Clinicians from the Royal Berkshire Hospital presented the results of a long-term, nine-year clinical trial where 89 men and women who suffered from recurrent UTIs were given an oral vaccine called MV140, designed to prevent the infections. Every day for three months, the participants were given two sprays of the vaccine (flavored to taste like pineapple) and then followed over the course of nine years. Clinicians analyzed medical records and asked the study participants about symptoms to check whether any experienced UTIs or had any adverse reactions from taking the vaccine.
The results showed that across nine years, 48 of the participants (about 54%) remained completely infection-free. On average, the study participants remained infection free for 54.7 months—four and a half years.

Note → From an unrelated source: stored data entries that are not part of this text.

(** C3, as the code has it. For a source of size at most the target,
    [resize_smart_fill] pads the scaled content by [top = pad_h//2],
    [bottom = pad_h - top], [left = pad_w//2], [right = pad_w - left], where
    [pad_w = target_w - scaled_w] and [pad_h = target_h - scaled_h]; the
    content is kept, and on an axis where the content has at least two
    pixels the pixel immediately outside it equals the second pixel inward
    from that edge.  On an axis where the content has a single pixel there
    is no second pixel and the border repeats that pixel. *)
Theorem smart_fill_pads_and_reflects im tw th r :
  0 < width im <= tw -> tw <= 2 ^ 51 ->
  0 < height im <= th -> th <= 2 ^ 51 ->
  exists s nw nh content out,
    fit_scale (width im) (height im) tw th = Ok s /\
    scaled_size (width im) (height im) s = (nw, nh) /\
    PIL.resize kernel im nw nh r = Ok content /\
    size content = (nw, nh) /\
    let pad_w := tw - nw in
    let pad_h := th - nh in
    let top := pad_h / 2 in
    let bottom := pad_h - top in
    let left := pad_w / 2 in
    let right := pad_w - left in
    resize_smart_fill kernel im tw th r = Ok out /\
    Cv2.copyMakeBorder content top bottom left right = Ok out /\
    size out = (tw, th) /\
    (forall x y, 0 <= x < nw -> 0 <= y < nh ->
       getpixel out (left + x) (top + y) = getpixel content x y) /\
    (2 <= nw -> forall y, 0 <= y < nh ->
       getpixel out (left - 1) (top + y) = getpixel content 1 y /\
       getpixel out (left + nw) (top + y) = getpixel content (nw - 2) y) /\
    (2 <= nh -> forall x, 0 <= x < nw ->
       getpixel out (left + x) (top - 1) = getpixel content x 1 /\
       getpixel out (left + x) (top + nh) = getpixel content x (nh - 2)) /\
    (nw = 1 -> forall x y, 0 <= y < nh ->
       getpixel out x (top + y) = getpixel content 0 y) /\
    (nh = 1 -> forall x y, 0 <= x < nw ->
       getpixel out (left + x) y = getpixel content x 0).
Proof.
  intros Hw Htw Hh Hth.
  destruct (fit_content im tw th r Hw Htw Hh Hth)
    as (s & nw & nh & content & Es & Esz & Bw & Bh & Er & Ew & Eh).
  destruct (half_split (tw - nw) ltac:(lia)) as [Hl Hr].
  destruct (half_split (th - nh) ltac:(lia)) as [Ht Hb].
  exists s, nw, nh, content. eexists.
  split; [exact Es |]. split; [exact Esz |]. split; [exact Er |].
  split; [unfold size; congruence |]. cbv zeta.
  rewrite resize_smart_fill_unfold, Es. cbn [bind]. rewrite Esz, Er.
  cbn [bind]. rewrite copyMakeBorder_ok by lia.
  split; [reflexivity |]. split; [reflexivity |].
  cbn [getpixel size width height]. rewrite Ew, Eh.
  split; [unfold size; cbn [width height]; f_equal; lia |].
  split; [| split; [| split; [| split]]].
  - intros x y Hx Hy.
    replace ((tw - nw) / 2 + x - (tw - nw) / 2) with x by lia.
    replace ((th - nh) / 2 + y - (th - nh) / 2) with y by lia.
    rewrite !borderInterpolate_inside by lia. reflexivity.
  - intros H2 y Hy.
    replace ((tw - nw) / 2 - 1 - (tw - nw) / 2) with (-1) by lia.
    replace ((tw - nw) / 2 + nw - (tw - nw) / 2) with nw by lia.
    replace ((th - nh) / 2 + y - (th - nh) / 2) with y by lia.
    rewrite borderInterpolate_before, borderInterpolate_after by lia.
    rewrite borderInterpolate_inside by lia. split; reflexivity.
  - intros H2 x Hx.
    replace ((th - nh) / 2 - 1 - (th - nh) / 2) with (-1) by lia.
    replace ((th - nh) / 2 + nh - (th - nh) / 2) with nh by lia.
    replace ((tw - nw) / 2 + x - (tw - nw) / 2) with x by lia.
    rewrite borderInterpolate_before, borderInterpolate_after by lia.
    rewrite borderInterpolate_inside by lia. split; reflexivity.
  - intros -> x y Hy.
    replace ((th - nh) / 2 + y - (th - nh) / 2) with y by lia.
    rewrite borderInterpolate_single, borderInterpolate_inside by lia.
    reflexivity.
  - intros -> x y Hx.
    replace ((tw - nw) / 2 + x - (tw - nw) / 2) with x by lia.
    rewrite borderInterpolate_single, borderInterpolate_inside by lia.
    reflexivity.
Qed.
Lemma run_daily_nonneg (inp : Inputs) (start : Z) (r : Daily.row) :
  (forall x, x ∈ forecast inp -> (0 <= Usage.usage x)%Q) ->
  (forall x, x ∈ actual inp -> (0 <= Usage.usage x)%Q) ->
  (forall x, x ∈ all_banks inp -> (0 <= Bank.qty x)%Q) ->
  r ∈ run_daily inp start ->
  (0 <= Daily.daily_usage r)%Q /\ (0 <= Daily.delivery_qty r)%Q
  /\ Daily.planned_delivery_qty r = (0 # 1)%Q.
Proof.
  intros Hf Ha Hb. unfold run_daily. rewrite elem_of_sort_values.
  intros (_ & _ & Hfu & Hau & Hu & Hd & Hp)%elem_of_daily_grid.
  split; [|split; [|done]].
  - rewrite Hu. unfold fallback_usage.
    destruct (Daily.forecast_usage r) as [f|];
      [exact (matching_nonneg _ _ _ _ Hf Hfu)|].
    destruct (Daily.actual_usage r) as [a|];
      [exact (matching_nonneg _ _ _ _ Ha Hau)|].
    by apply typical_daily_nonneg.
  - rewrite Hd. destruct (deliveries _ !! _) as [v|] eqn:E; [|done].
    cbn. by eapply deliveries_nonneg.
Qed.

(** ** The need from a day on *)

Lemma remaining_need_all (sd : Z) (df : list Daily.row) :
  Forall (fun r => sd <= Daily.date r) df ->
  remaining_need sd df = Qsum (Daily.daily_usage <$> df).
Proof.
  intros H. unfold remaining_need. f_equal. f_equal.
  induction H as [|r df Hr Hdf IH]; [done|].
  rewrite filter_cons, decide_True by done. by rewrite IH.
Qed.

Lemma py_max_ge (x : Q) : (x <= py_max (0 # 1) x)%Q.
Proof.
  unfold py_max. destruct (Qltb _ _) eqn:E; [lra|]. by apply Qltb_ge in E.
Qed.

(** ** The grid after the planner, row by row *)

Lemma Forall2_filter_both {A B : Type} (R : A -> B -> Prop)
    (P : A -> Prop) (P' : B -> Prop)
    `{!forall x, Decision (P x), !forall y, Decision (P' y)} (l : list A) (k : list B) :
  (forall x y, R x y -> (P x <-> P' y)) ->
  Forall2 R l k -> Forall2 R (filter P l) (filter P' k).
Proof.
  intros HP. induction 1 as [|x y l k Hxy Hlk IH]; [constructor|].
  rewrite !filter_cons. pose proof (HP x y Hxy) as Hiff.
  destruct (decide (P x)), (decide (P' y)); try tauto. by constructor.
Qed.

Lemma Forall2_Forall_transfer {A B : Type} (R : A -> B -> Prop)
    (P : B -> Prop) (P' : A -> Prop) (l : list A) (k : list B) :
  (forall x y, R x y -> P y -> P' x) ->
  Forall2 R l k -> Forall P k -> Forall P' l.
Proof.
  intros HP. induction 1 as [|x y l k Hxy Hlk IH]; [constructor|].
  intros [Hy Hk]%Forall_cons. constructor; [by eapply HP | by apply IH].
Qed.
(** * Feed synchronisation and schedule coordination of the stock analyzer page

    A shallow embedding of [src/app/page.tsx]: the response normalizer
    ([parseAgentResponse]), the sample data, and the callbacks of the [Page]
    component that mutate the feed, the execution-log view and the cached
    schedule state.  React state is a record; every callback is a function
    from the answers of the remote collaborators, two clock readings and a
    freshly generated id to the next state and the list of remote calls it
    issued. *)

From Stdlib Require Import List String Ascii ZArith QArith Bool Lia DecimalString.
Import ListNotations.
Open Scope string_scope.
Open Scope Z_scope.

(** ** JavaScript values

    The payloads the page receives are typed [unknown]; they come out of JSON
    envelopes, so they are the JSON values plus [undefined] for an absent
    member. *)
Module Js.

#[local] Set Warnings "-register-all".

Inductive JsValue : Type :=
| JUndefined
| JNull
| JBool (b : bool)
| JNumber (q : Q)
| JString (s : string)
| JArray (items : list JsValue)
| JObject (fields : list (string * JsValue)).

Inductive JsType : Type :=
| TUndefined | TBoolean | TNumber | TString | TObject.

(** [typeof v]; [null] and arrays are of type ['object']. *)
Definition typeof (v : JsValue) : JsType :=
  match v with
  | JUndefined => TUndefined
  | JBool _ => TBoolean
  | JNumber _ => TNumber
  | JString _ => TString
  | JNull | JArray _ | JObject _ => TObject
  end.

Definition JsType_eqb (a b : JsType) : bool :=
  match a, b with
  | TUndefined, TUndefined | TBoolean, TBoolean | TNumber, TNumber
  | TString, TString | TObject, TObject => true
  | _, _ => false
  end.

(** Truthiness, as tested by [!v], [a && b] and [if (v)]. *)
Definition truthy (v : JsValue) : bool :=
  match v with
  | JUndefined | JNull => false
  | JBool b => b
  | JNumber q => negb (Qnum q =? 0)
  | JString s => negb (s =? "")%string
  | JArray _ | JObject _ => true
  end.

Fixpoint lookup_field (k : string) (fields : list (string * JsValue)) : JsValue :=
  match fields with
  | [] => JUndefined
  | (k', v) :: rest => if (k' =? k)%string then v else lookup_field k rest
  end.

(** Member access [v?.k] for the member names the page reads ([result],
    [current_price], [price_change], [direction], [bullet_points],
    [timestamp]): an object's own member, and [undefined] on [null], on
    primitives and on arrays, none of which carries a member of these
    names.  An object is an association list whose first binding of a name
    is the member. *)
Definition js_get (v : JsValue) (k : string) : JsValue :=
  match v with
  | JObject fields => lookup_field k fields
  | _ => JUndefined
  end.

(** [Array.isArray(v)] together with the elements when it holds. *)
Definition as_array (v : JsValue) : option (list JsValue) :=
  match v with
  | JArray items => Some items
  | _ => None
  end.

Definition is_plain_object (v : JsValue) : bool :=
  match v with
  | JObject _ => true
  | _ => false
  end.

End Js.
Import Js.

(** ** [Date.prototype.toISOString]

    A time value is a number of milliseconds since the epoch, as returned
    by [Date.now()]; the page only formats clock readings and clock readings
    shifted by a few minutes. *)
Module IsoDate.

Definition digit (n : Z) : string :=
  String (ascii_of_nat (48 + Z.to_nat (n mod 10))) "".

(** The [w] low decimal digits of [n], zero padded. *)
Fixpoint pad (w : nat) (n : Z) : string :=
  match w with
  | O => ""
  | S w' => pad w' (n / 10) ++ digit n
  end.

Definition msPerDay : Z := 86400000.

(** Year, month and day of the proleptic Gregorian calendar for a count of
    days since 1970-01-01. *)
Definition civil_from_days (days : Z) : Z * Z * Z :=
  let z := days + 719468 in
  let era := z / 146097 in
  let doe := z - era * 146097 in
  let yoe := (doe - doe / 1460 + doe / 36524 - doe / 146096) / 365 in
  let doy := doe - (365 * yoe + yoe / 4 - yoe / 100) in
  let mp := (5 * doy + 2) / 153 in
  let d := doy - (153 * mp + 2) / 5 + 1 in
  let m := if mp <? 10 then mp + 3 else mp - 9 in
  let y := yoe + era * 400 + (if m <=? 2 then 1 else 0) in
  (y, m, d).

Definition year_string (y : Z) : string :=
  if (0 <=? y) && (y <=? 9999) then pad 4 y
  else if y <? 0 then "-" ++ pad 6 (- y)
  else "+" ++ pad 6 y.

Definition toISOString (ms : Z) : string :=
  let days := ms / msPerDay in
  let rem := ms mod msPerDay in
  let '(y, m, d) := civil_from_days days in
  year_string y ++ "-" ++ pad 2 m ++ "-" ++ pad 2 d ++ "T"
    ++ pad 2 (rem / 3600000) ++ ":" ++ pad 2 (rem / 60000 mod 60) ++ ":"
    ++ pad 2 (rem / 1000 mod 60) ++ "." ++ pad 3 (rem mod 1000) ++ "Z".

End IsoDate.
Import IsoDate.

(** ** A decoder for JSON texts

    [JSON.parse] belongs to the platform, so the normalizer below takes the
    decoder as a parameter and everything proved about it holds for every
    decoder.  [Json.parse] is the instance at which the model is run on
    concrete texts: it reads the JSON grammar (white space, literals,
    numbers, strings, arrays, objects; a repeated member name keeps its last
    value), except that an escape [\uXXXX] is read only below U+0080. *)
Module Json.

Local Open Scope char_scope.

Definition quote : ascii := ascii_of_nat 34.

(** The string that reads as [text] between two quotation marks. *)
Definition quoted (text : string) : string :=
  String quote (text ++ String quote EmptyString).

Definition is_ws (c : ascii) : bool :=
  (c =? " ") || (c =? "009") || (c =? "010") || (c =? "013").

Fixpoint skip_ws (cs : list ascii) : list ascii :=
  match cs with
  | c :: rest => if is_ws c then skip_ws rest else cs
  | [] => []
  end.

Definition code (c : ascii) : Z := Z.of_nat (nat_of_ascii c).

Definition digit_value (c : ascii) : option Z :=
  if (48 <=? code c)%Z && (code c <=? 57)%Z then Some (code c - 48)%Z else None.

Definition hex_value (c : ascii) : option Z :=
  let n := code c in
  if (48 <=? n)%Z && (n <=? 57)%Z then Some (n - 48)%Z
  else if (65 <=? n)%Z && (n <=? 70)%Z then Some (n - 55)%Z
  else if (97 <=? n)%Z && (n <=? 102)%Z then Some (n - 87)%Z
  else None.

(** A run of decimal digits: its value after [acc], its length, the rest. *)
Fixpoint read_digits (cs : list ascii) (acc : Z) (count : nat)
  : Z * nat * list ascii :=
  match cs with
  | c :: rest =>
      match digit_value c with
      | Some d => read_digits rest (10 * acc + d)%Z (S count)
      | None => (acc, count, cs)
      end
  | [] => (acc, count, [])
  end.

Definition scale (mantissa exponent : Z) : Q :=
  if (0 <=? exponent)%Z then Qmake (mantissa * 10 ^ exponent) 1
  else Qmake mantissa (Z.to_pos (10 ^ (- exponent))).

Definition read_exponent (cs : list ascii) : option (Z * list ascii) :=
  match cs with
  | c :: rest =>
      if (c =? "e") || (c =? "E") then
        let '(neg, rest') :=
          match rest with
          | s :: r => if s =? "-" then (true, r)
                      else if s =? "+" then (false, r) else (false, rest)
          | [] => (false, rest)
          end in
        match read_digits rest' 0 0 with
        | (_, O, _) => None
        | (e, _, r) => Some (if neg then - e else e, r)%Z
        end
      else Some (0%Z, cs)
  | [] => Some (0%Z, cs)
  end.

Definition read_number (cs : list ascii) : option (Q * list ascii) :=
  let '(neg, cs1) :=
    match cs with
    | c :: r => if c =? "-" then (true, r) else (false, cs)
    | [] => (false, cs)
    end in
  let int_part :=
    match cs1 with
    | c :: r => if c =? "0" then Some (0%Z, r)
                else match read_digits cs1 0 0 with
                     | (_, O, _) => None
                     | (n, _, r') => Some (n, r')
                     end
    | [] => None
    end in
  match int_part with
  | None => None
  | Some (n, cs2) =>
      let frac_part :=
        match cs2 with
        | c :: r => if c =? "." then
                      match read_digits r n 0 with
                      | (_, O, _) => None
                      | (m, k, r') => Some (m, Z.of_nat k, r')
                      end
                    else Some (n, 0%Z, cs2)
        | [] => Some (n, 0%Z, cs2)
        end in
      match frac_part with
      | None => None
      | Some (m, k, cs3) =>
          match read_exponent cs3 with
          | None => None
          | Some (e, cs4) =>
              Some (scale (if neg then - m else m) (e - k), cs4)
          end
      end
  end.

Definition escape (c : ascii) : option ascii :=
  if c =? quote then Some quote
  else if c =? "\" then Some "\"
  else if c =? "/" then Some "/"
  else if c =? "b" then Some "008"
  else if c =? "f" then Some "012"
  else if c =? "n" then Some "010"
  else if c =? "r" then Some "013"
  else if c =? "t" then Some "009"
  else None.

Definition unicode_escape (h1 h2 h3 h4 : ascii) : option ascii :=
  match hex_value h1, hex_value h2, hex_value h3, hex_value h4 with
  | Some a, Some b, Some c, Some d =>
      let n := (((a * 16 + b) * 16 + c) * 16 + d)%Z in
      if (n <? 128)%Z then Some (ascii_of_nat (Z.to_nat n)) else None
  | _, _, _, _ => None
  end.

(** The characters of a string after its opening quote, up to the closing
    one; [acc] holds the characters read so far, last first. *)
Fixpoint read_string (cs : list ascii) (acc : list ascii)
  : option (string * list ascii) :=
  match cs with
  | [] => None
  | c :: rest =>
      if c =? quote then Some (string_of_list_ascii (rev acc), rest)
      else if c =? "\" then
        match rest with
        | e :: rest1 =>
            if e =? "u" then
              match rest1 with
              | h1 :: h2 :: h3 :: h4 :: rest2 =>
                  match unicode_escape h1 h2 h3 h4 with
                  | Some u => read_string rest2 (u :: acc)
                  | None => None
                  end
              | _ => None
              end
            else match escape e with
                 | Some u => read_string rest1 (u :: acc)
                 | None => None
                 end
        | [] => None
        end
      else if (code c <? 32)%Z then None
      else read_string rest (c :: acc)
  end.

Fixpoint strip_prefix (prefix cs : list ascii) : option (list ascii) :=
  match prefix, cs with
  | [], _ => Some cs
  | p :: prefix', c :: cs' => if p =? c then strip_prefix prefix' cs' else None
  | _ :: _, [] => None
  end.
(** * Sudoku generator of [script.js] (class [SudokuCSP])

    A shallow embedding of the puzzle generator: the constraint check
    [isValid], the diagonal seeding [fillDiagonal]/[fillBox]/[isSafeInBox],
    the backtracking solver [solveBoard], the cell removal [removeDigits]
    and the entry point [generateNewGame].

    The JavaScript code works on a 9x9 array of arrays that it mutates in
    place.  The functions below are written once, over an abstract board
    with a cell read [rd] ([board[i][j]]) and a cell write [wr]
    ([board[i][j] = v]); they are then run on two boards: a plain matrix
    (list of rows) and a JavaScript heap in which every array is an object
    with an identity, so that aliasing between the returned grids and the
    generator's fields can be stated.

    [Math.random] is modelled by an explicit sequence of draws: a draw is a
    natural number [r], and [Math.floor(Math.random() * n)] is [r mod n].
    A function that runs out of draws returns [None]: it is still
    running.

    The second part of the script, the controller [app] of the page, is
    embedded after the generator: its handlers work on the same heap and
    return the updates they make to the page.

    A last part of definitions, on colourings of the nine digits, serves
    the proof that the search succeeds on every seed, hence that the
    generator returns. *)

From stdpp Require Import base option list gmap strings pretty.
From Stdlib Require Import Lia PeanoNat ZArith Ascii Uint63.

Open Scope nat_scope.

(** ** Boards *)

(** [rd b i j] is the expression [board[i][j]], [wr b i j v] the statement
    [board[i][j] = v]. *)
Class Board (B : Type) := {
  rd : B → nat → nat → nat;
  wr : B → nat → nat → nat → B
}.

(** The 81 cell positions in row-major order: the order of the two nested
    [for] loops of [solveBoard]. *)
Definition cells : list (nat * nat) :=
  flat_map (λ i, map (pair i) (seq 0 9)) (seq 0 9).

Section Generator.
Context {B : Type} `{Board B}.

(** *** isValid (script.js, lines 14-35) *)
Definition isValid (board : B) (row col num : nat) : bool :=
  if existsb (λ x, rd board row x =? num) (seq 0 9) then false
  else if existsb (λ x, rd board x col =? num) (seq 0 9) then false
  else
    let startRow := row - row mod 3 in
    let startCol := col - col mod 3 in
    if existsb (λ i, existsb (λ j, rd board (i + startRow) (j + startCol) =? num)
                       (seq 0 3)) (seq 0 3)
    then false
    else true.

(** *** isSafeInBox (lines 58-65) *)
Definition isSafeInBox (board : B) (rowStart colStart num : nat) : bool :=
  if existsb (λ i, existsb (λ j, rd board (rowStart + i) (colStart + j) =? num)
                     (seq 0 3)) (seq 0 3)
  then false
  else true.

(** *** fillBox (lines 45-55) *)

(** The [do ... while (!this.isSafeInBox(row, col, num))] loop: draw a digit
    in 1..9 until one is safe.  Returns the digit and the remaining draws. *)
Fixpoint drawSafe (board : B) (row col : nat) (draws : list nat)
  : option (nat * list nat) :=
  match draws with
  | [] => None
  | r :: rest =>
      let num := r mod 9 + 1 in
      if isSafeInBox board row col num then Some (num, rest)
      else drawSafe board row col rest
  end.

(** The body of the two nested loops, for the offsets [ij] still to do. *)
Fixpoint fillCells (row col : nat) (ij : list (nat * nat)) (board : B)
  (draws : list nat) : option (B * list nat) :=
  match ij with
  | [] => Some (board, draws)
  | (i, j) :: more =>
      '(num, rest) ← drawSafe board row col draws;
      fillCells row col more (wr board (row + i) (col + j) num) rest
  end.

Definition boxOffsets : list (nat * nat) :=
  flat_map (λ i, map (pair i) (seq 0 3)) (seq 0 3).

Definition fillBox (row col : nat) (board : B) (draws : list nat)
  : option (B * list nat) :=
  fillCells row col boxOffsets board draws.

(** *** fillDiagonal (lines 38-42): [i = 0, 3, 6] *)
Definition fillDiagonal (board : B) (draws : list nat) : option (B * list nat) :=
  '(b1, d1) ← fillBox 0 0 board draws;
  '(b2, d2) ← fillBox 3 3 b1 d1;
  fillBox 6 6 b2 d2.
(** * AudioSale Pro: sale records, derived statistics and list CRUD

    A shallow embedding of [src/types.ts], [src/services/storage.ts] and the
    state logic of [src/App.tsx].

    Conventions of the embedding:
    - a JavaScript [string] is a [string] of code units;
    - a JavaScript [number] is an IEEE-754 double. The amounts are whole
      currency units (the form's number inputs have the default step of one
      and [formatCurrency] prints no fraction digits), so a number is
      modelled by the integer it holds ([Z]), and the additions and
      subtractions of the code round their exact result to the nearest
      double, ties to even ([roundDouble]); fractions, [NaN] and the
      overflow to infinity beyond 2^1024 are outside the model;
    - React state is passed explicitly: a handler is a function from the
      component state (and the values the host hands it) to the next state. *)

From stdpp Require Import base option list sorting strings gmap fin_maps.
From Stdlib Require Import ZArith Lia Ascii DecimalString DecimalZ.
From Stdlib Require PrimFloat Uint63.

Local Open Scope Z_scope.
Local Open Scope string_scope.

(** ** Data model ([src/types.ts]) *)

Module EquipmentType.
Definition SPEAKER : string := "ลำโพง".
Definition AMPLIFIER : string := "แอมป์".
Definition PLAYER : string := "เครื่องเล่น/DAC".
Definition CABLE : string := "สายสัญญาณ".
Definition ACCESSORY : string := "อุปกรณ์เสริม".
Definition OTHER : string := "อื่นๆ".
End EquipmentType.

(** [interface SaleItem]; [type] is [EquipmentType | string], a string at run
    time, and [note] is optional. *)
Record SaleItem := mkSaleItem {
  id : string;
  brand : string;
  type : string;
  model : string;
  costPrice : Z;
  shippingCost : Z;
  sellingPrice : Z;
  date : string;
  note : option string
}.

#[global] Instance SaleItem_eq_dec : EqDecision SaleItem.
Proof. solve_decision. Defined.

(** [interface SummaryStats] *)
Record SummaryStats := mkSummaryStats {
  totalCost : Z;
  totalRevenue : Z;
  totalProfit : Z;
  count : Z
}.

(** ** Host string operations *)

(** [s.startsWith(p)] *)
Fixpoint startsWith (s p : string) {struct p} : bool :=
  match p with
  | EmptyString => true
  | String c p' =>
      match s with
      | EmptyString => false
      | String d s' => if Ascii.eqb d c then startsWith s' p' else false
      end
  end.

(** [s.substring(indexStart, indexEnd)]: the code units from the smaller
    index up to the larger one, both cut at the length of [s]. *)
Definition substring (s : string) (indexStart indexEnd : nat) : string :=
  String.substring (Nat.min indexStart indexEnd)
    (Nat.max indexStart indexEnd - Nat.min indexStart indexEnd) s.
(** * ReactRecognize mobile client: session, request and screen orchestration

    A shallow embedding of the attendance client (the React Native
    [App.js]): the persisted session store ([AuthService]), the HTTP
    client ([ApiService]) and the event handlers of the employee home
    screen, the employee history screen and the admin registration
    screen, followed by the properties established about them.

    The embedding follows the later revision of the source, which has the
    employee-deletion and shift operations; the functions the two revisions
    share are the same text, and only the base URL constant differs.

    Asynchronous functions are computations in a state-and-exception
    monad over the world (storage, requests sent, alerts shown); the
    backend, the location service and the locale formatting are parameters.
    Rendering, styling and [console.log] calls are left out. *)

From stdpp Require Import gmap strings list pretty.

Open Scope N_scope.

(** ** JavaScript strings

    A JavaScript string is a sequence of UTF-16 code units; [length] is
    [String.prototype.length]. *)

Abbreviation jsstring := (list N).

Definition lit (s : string) : jsstring :=
  Ascii.N_of_ascii <$> String.list_ascii_of_string s.

(** [s.startsWith(p)] *)
Fixpoint startsWith (s p : jsstring) : bool :=
  match p, s with
  | [], _ => true
  | c :: p', d :: s' => (c =? d) && startsWith s' p'
  | _ :: _, [] => false
  end.

(** Truthiness of a string value that may be [null]/[undefined]. *)
Definition truthy (v : option jsstring) : bool :=
  match v with
  | Some (_ :: _) => true
  | _ => false
  end.

(** [v || fallback] for a string-or-undefined [v]. *)
Definition or_else (v : option jsstring) (fallback : jsstring) : jsstring :=
  match v with
  | Some (c :: s) => c :: s
  | _ => fallback
  end.

(** Interpolation [${v}] of a string-or-null value in a template literal. *)
Definition interp (v : option jsstring) : jsstring :=
  match v with
  | Some s => s
  | None => lit "null"
  end.

(** Interpolation [${n}] of a non-negative integer. *)
Definition interp_num (n : N) : jsstring := lit (pretty n).

Definition interp_bool (b : bool) : jsstring :=
  if b then lit "true" else lit "false".

(** ** Exceptions, requests and responses *)

Inductive error_name := Error | TypeError | SyntaxError.

Record exn := Exn { name : error_name; message : jsstring }.

(** [new Error(msg)] *)
Definition new_Error (msg : jsstring) : exn := Exn Error msg.

Inductive outcome (A : Type) :=
| Ok (a : A)
| Throw (e : exn).
Arguments Ok {A} a.
Arguments Throw {A} e.

(** Values appended to a [FormData]: a text field or the
    [{uri, type, name}] descriptor React Native uploads as a file part. *)
Inductive form_value :=
| Text (value : jsstring)
| File (uri type filename : jsstring).

Abbreviation formdata := (list (jsstring * form_value)).

(** [formData.append(k, v)] *)
Definition append (fd : formdata) (k : jsstring) (v : form_value) : formdata :=
  fd ++ [(k, v)].

Inductive body :=
| NoBody
| JsonBody (fields : list (jsstring * jsstring))
| FormBody (fd : formdata).

Record request := Request {
  url : jsstring;
  method : option jsstring;
  headers : list (jsstring * jsstring);
  req_body : body
}.

Record page_info := PageInfo { pg_page : N; pg_pages : N; pg_total : N }.

Record attendance := Attendance {
  rec_id : N; rec_date : jsstring; rec_status : jsstring
}.

(** The parsed JSON object of a response, seen through the properties the
    client reads; a property the object lacks is [None] (or [false] for
    the flags, which the client only tests for truthiness).  [d_token] is
    [data.token], [undefined] when the reply has none; [d_employee] is
    [JSON.stringify(data.employee)], which is [undefined] exactly when the
    reply has no [employee]. *)
Record data := Data {
  detail : option jsstring;
  d_token : option jsstring;
  d_employee : option jsstring;
  d_records : option (list attendance);
  d_pagination : option page_info;
  checked_in : bool;
  checked_out : bool
}.

Unset Elimination Schemes.

(** The values [JSON.parse] returns; a number is kept as its literal. *)
Inductive jsvalue :=
| JNull
| JBool (b : bool)
| JNumber (literal : jsstring)
| JString (s : jsstring)
| JArray (items : list jsvalue)
| JObject (members : list (jsstring * jsvalue)).

Set Elimination Schemes.

Record response := Response {
  rsp_status : N;
  rsp_json : exn + data      (* [inl]: the body is not JSON, [json()] rejects *)
}.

“While we need to be pragmatic, this vaccine is a potential breakthrough in preventing UTIs and could offer a safe and effective alternative to conventional treatments,” said Gernot Bonita, Professor of Urology at the Alta Bro Medical Centre for Urology in Switzerland, who is also the EAU Chairman of Guidelines on Urological Infections.
The news comes as a relief not only for people who suffer chronic UTIs, but also to doctors who have seen an uptick in antibiotic-resistant UTIs in the past several years. Because UTIs usually require antibiotics, patients run the risk of developing a resistance to the antibiotics, making infections more difficult to treat. A preventative vaccine could mean less infections, less antibiotics, and less drug resistance overall.
“Many of our participants told us that having the vaccine restored their quality of life,” said Dr. Bob Yang, Consultant Urologist at the Royal Berkshire NHS Foundation Trust, who helped lead the research. “While we’re yet to look at the effect of this vaccine in different patient groups, this follow-up data suggests it could be a game-changer for UTI prevention if it’s offered widely, reducing the need for antibiotic treatments.”